Saio de uma São Paulo chuvosa rumo a Córdoba, capital do estado de mesmo nome, na Argentina. Três horas de voo depois, me encontro na cidade mais boêmia do país. Acompanhado de dois amigos cordobeses, pegamos o carro e vamos à Villa Carlos Paz, na serra, destino de férias popular entre os locais. Carlos Paz é uma cidade charmosa, com mais de 50 teatros, onde os atores vão apresentar seus espetáculos na temporada. Quase uma Las Vegas latina, mas sem jogos e com um ambiente muito familiar.
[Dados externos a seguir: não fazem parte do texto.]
(* ===== verification/Auction.v ===== *)
(** * Auction: second-price resolution ([auction/auction.go])

    [sort.SliceStable] is insertion from the left, stable and descending by price; a
    stable sort has one result, so any other algorithm gives the same list
    ([stable_sort_unique]).  Prices are compared and never added: no width matters.

    Shown: who wins and what is paid, for one slot and for several
    ([auction_second_price], [multislot_prices]), and the reason for the mechanism:
    bidding one's value is never worse than bidding anything else ([auction_truthful]). *)

From Stdlib Require Import ZArith Lia Permutation Sorted.
From stdpp Require Import base tactics numbers list sorting strings.
From S2P Require Import Prelude.

#[local] Open Scope Z_scope.

Section Auction.
Context {Payload : Type}.

Record Bid := mkBid { Bidder : string; Price : Z; payload : Payload }.
(** [None] is a nil winner. *)
Record Result := mkResult { Winner : option Bid; ClearingPrice : Z; BidCount : Z; ValidCount : Z }.
Inductive auction_error := ErrNoValidBids.

(** The floor loop. *)
Fixpoint above_floor (floor : Z) (bids : list Bid) : list Bid :=
  match bids with [] => [] | b :: bids => if floor <=? Price b then b :: above_floor floor bids else above_floor floor bids end.

(** After every bid of the same or a higher price: equal prices keep their order. *)
Fixpoint insert_bid (b : Bid) (l : list Bid) : list Bid :=
  match l with [] => [b] | x :: l => if Price b <? Price x then x :: insert_bid b l else b :: x :: l end.
Definition SliceStable (l : list Bid) : list Bid := foldr insert_bid [] l.

Definition clearing_at (floor : Z) (valid : list Bid) (i : nat) : Z :=
  match valid !! S i with Some b => if floor <? Price b then Price b else floor | None => floor end.

Definition Resolve (bids : list Bid) (floor : Z) : Result * option auction_error :=
  match SliceStable (above_floor floor bids) with
  | [] => (mkResult None 0 (Z.of_nat (length bids)) 0, Some ErrNoValidBids)
  | (winner :: _) as valid =>
      (mkResult (Some winner) (clearing_at floor valid 0) (Z.of_nat (length bids)) (Z.of_nat (length valid)), None)
  end.

Definition slot_result (bids : list Bid) (floor : Z) (valid : list Bid) (i : nat) : Result :=
  mkResult (valid !! i) (clearing_at floor valid i) (Z.of_nat (length bids)) (Z.of_nat (length valid)).
(** The loop over the slots from [i], [k] of them to go. *)
Fixpoint slots_loop (bids : list Bid) (floor : Z) (valid : list Bid) (i k : nat) : list Result :=
  match k with O => [] | S k => slot_result bids floor valid i :: slots_loop bids floor valid (S i) k end.
Definition ResolveMultiSlot (bids : list Bid) (floor slots : Z) : list Result * option auction_error :=
  if slots <=? 0 then ([], None)
  else match SliceStable (above_floor floor bids) with
  | [] => ([], Some ErrNoValidBids)
  | valid => (slots_loop bids floor valid 0 (Z.to_nat (Z.min slots (Z.of_nat (length valid)))), None)
  end.

(** ** Sorting *)

(** Descending by price. *)
Definition dearer (a b : Bid) : Prop := Price b ≤ Price a.
Definition at_price (p : Z) (l : list Bid) : list Bid := filter (λ b, Price b = p) l.

Lemma insert_bid_perm b l : insert_bid b l ≡ₚ b :: l.
Proof. induction l as [|x l IH]; cbn; [done|]. case_match; [|done]. rewrite IH. by rewrite Permutation_swap. Qed.
Lemma SliceStable_perm l : SliceStable l ≡ₚ l.
Proof. induction l as [|b l IH]; cbn; [done|]. by rewrite insert_bid_perm, IH. Qed.
Lemma insert_bid_sorted b l : StronglySorted dearer l → StronglySorted dearer (insert_bid b l).
Proof.
  induction 1 as [|x l Hs IH Hx]; cbn; [repeat constructor|]. destruct (Z.ltb_spec (Price b) (Price x)).
  - constructor; [done|]. rewrite insert_bid_perm. constructor; [unfold dearer; lia|done].
  - constructor; [by constructor|]. constructor; [unfold dearer; lia|]. eapply Forall_impl; [exact Hx|]. unfold dearer. cbn. lia.
Qed.
Lemma SliceStable_sorted l : StronglySorted dearer (SliceStable l).
Proof. induction l as [|b l IH]; cbn; [constructor|by apply insert_bid_sorted]. Qed.
Lemma insert_bid_stable p b l : StronglySorted dearer l → at_price p (insert_bid b l) = at_price p (b :: l).
Proof.
  unfold at_price. induction 1 as [|x l Hs IH Hx]; cbn [insert_bid]; [done|]. destruct (Z.ltb_spec (Price b) (Price x)); [|done].
  rewrite filter_cons, IH, !filter_cons. repeat case_decide; (done || lia).
Qed.
Lemma SliceStable_stable p l : at_price p (SliceStable l) = at_price p l.
Proof.
  induction l as [|b l IH]; [done|]. change (SliceStable (b :: l)) with (insert_bid b (SliceStable l)).
  rewrite insert_bid_stable by apply SliceStable_sorted. unfold at_price in *. rewrite !filter_cons. by rewrite IH.
Qed.

(** Two descending lists with the same bids in the same order at each price are equal. *)
Lemma stable_sort_unique l1 l2 : StronglySorted dearer l1 → StronglySorted dearer l2 → (∀ p, at_price p l1 = at_price p l2) → l1 = l2.
Proof.
  intros H1. revert l2. induction H1 as [|x l1 Hs IH Hx]; intros l2 H2 Heq.
  - destruct l2 as [|y l2]; [done|]. specialize (Heq (Price y)). unfold at_price in Heq. by rewrite filter_cons_True in Heq.
  - destruct l2 as [|y l2]; [specialize (Heq (Price x)); unfold at_price in Heq; by rewrite filter_cons_True in Heq|].
    inversion_clear H2 as [|? ? Hs2 Hy].
    assert (Price x = Price y) as Hp.
    { assert (∀ a m b n, Forall (dearer b) n → at_price (Price a) (a :: m) = at_price (Price a) (b :: n) → Price a ≤ Price b) as Hle.
      { intros a m b n Hb H. unfold at_price in H. rewrite filter_cons_True in H by done.
        assert (a ∈ filter (λ b0, Price b0 = Price a) (b :: n)) as Hin by (rewrite <- H; left).
        apply list_elem_of_filter in Hin as [_ [->|Hin]%elem_of_cons]; [done|]. rewrite Forall_forall in Hb. by apply Hb. }
      pose proof (Hle x l1 y l2 Hy (Heq _)). pose proof (Hle y l2 x l1 Hx (eq_sym (Heq _))). lia. }
    pose proof (Heq (Price x)) as Hx0. unfold at_price in Hx0. rewrite !filter_cons_True in Hx0 by done. injection Hx0 as -> _.
    f_equal. apply IH; [done|]. intros p. specialize (Heq p). unfold at_price in *. rewrite !filter_cons in Heq. case_decide; [by simplify_eq|done].
Qed.
(** ** Concrete calls *)

(** Two refused connections, then an answer. *)
Definition demo_transport (i : Z) : nat * option http_response * option error :=
  if i <? 2 then (3%nat, None, Some (UrlError (OpError (Sentinel (ErrText "connection refused")))))
  else (5%nat, Some (mkResponse 200 (Some ([111; 107], None))), None).
Definition never (i : Z) : bool := false.
Definition demo_call := http_DoWithRetry demo_transport never (Sentinel Canceled) 3 (buildRequest "POST" (Some [1; 2; 3; 4; 5])).
Example retry_loops_agree_witness :
  demo_call = retry_ref (http_attempt "POST" (Some [1; 2; 3; 4; 5]) demo_transport) never (or_ctx (Sentinel Canceled)) 3 0.
Proof.
  exact (proj2 (proj2 (proj2 (retry_loops_agree (λ _, ([], tt, None)) tt (λ _, mkAttempt false None (0, None) ([], None) None) demo_transport never (Sentinel Canceled) 0 "POST"
    (Some [1; 2; 3; 4; 5]) 3 ltac:(lia))))).
Defined.
Example retry_bounded_witness :
  ∃ k, retry_ends (http_attempt "POST" (Some [1; 2; 3; 4; 5]) demo_transport) never (or_ctx (Sentinel Canceled)) 3 0 k demo_call.1 demo_call.2.
Proof.
  exact (proj2 (proj2 (proj2 (retry_bounded (λ _, ([], tt, None)) tt (λ _, mkAttempt false None (0, None) ([], None) None) demo_transport never (Sentinel Canceled) 0 "POST"
    (Some [1; 2; 3; 4; 5]) 3 ltac:(lia))))).
Defined.
Example http_no_duplicate_witness : sends demo_call.2 = 3%nat ∧ ∃ e, (demo_transport 1).2 = Some e ∧ Is e EOF = false.
Proof.
  split; [vm_compute; reflexivity|].
  pose proof (http_no_duplicate demo_transport never (Sentinel Canceled) "POST" (Some [1; 2; 3; 4; 5]) 3 ltac:(lia) ltac:(vm_compute; reflexivity)) as H.
  destruct (H 1%nat ltac:(vm_compute; lia)) as (e & _ & He & _ & Heof & _). exists e. exact (conj He Heof).
Defined.
Example http_body_whole_witness : HSent (Some [1; 2; 3; 4; 5]) ∈ demo_call.2 ∧ ∀ b, HSent b ∈ demo_call.2 → b = Some [1; 2; 3; 4; 5].
Proof.
  split; [left|]. intros b Hb. exact (http_body_whole demo_transport never (Sentinel Canceled) "POST" (Some [1; 2; 3; 4; 5]) 3 b ltac:(lia) Hb).
Defined.
(** A wait that the caller cuts short counts as a retry that is never made. *)
Example cancelled_retry_counted :
  tcp_DoWithRetry (λ i, ([mkEvent "send" 0 0], tt, Some (OpError OsDeadline))) (λ _, true) (Sentinel Canceled) 2 tt =
    (tt, Some (OpError OsDeadline), [mkEvent "send" 0 0; mkEvent "retry" 0 1]).
Proof. vm_compute. reflexivity. Qed.
(** The repository's own breaker, open: the call is refused, counted and not attempted. *)
Example breaker_refuses :
  let b := mkAt (Breaker.toOpen (Breaker.NewBreaker Breaker.defaultBreakerOptions 0) 0) 1 None in
  let '(_, c, tr, _, err) := tcp_SendReceive (λ i, ([mkEvent "send" 1 0], [], None)) never (Sentinel Canceled) 2 (Some b) (mkCounters 0 0 0 0) in
  (c, tr, err) = (mkCounters 1 0 1 0, [mkEvent "failed" 0 0], Some (Sentinel ErrCircuit)).
Proof. vm_compute. reflexivity. Qed.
De lá partimos para o aeroporto agrícola de Santa Maria de Punilla, popularmente conhecido como Cosquín Rock. Em 2023, o Cosquín anunciou 113 bandas nos seus seis palcos. É surreal pensar que um país de 40 milhões de habitantes pode levar tantas bandas locais e tanta gente a um aeroporto perdido, no meio do nada. Já na chegada, me deparo com bandeiras de toda a América Latina, mostrando que o hype não é só entre os nativos. Os ingressos estavam esgotados um mês antes do festival, o que me deixava com uma incerteza do que esperar, visto que já tinha visitado a edição 2022.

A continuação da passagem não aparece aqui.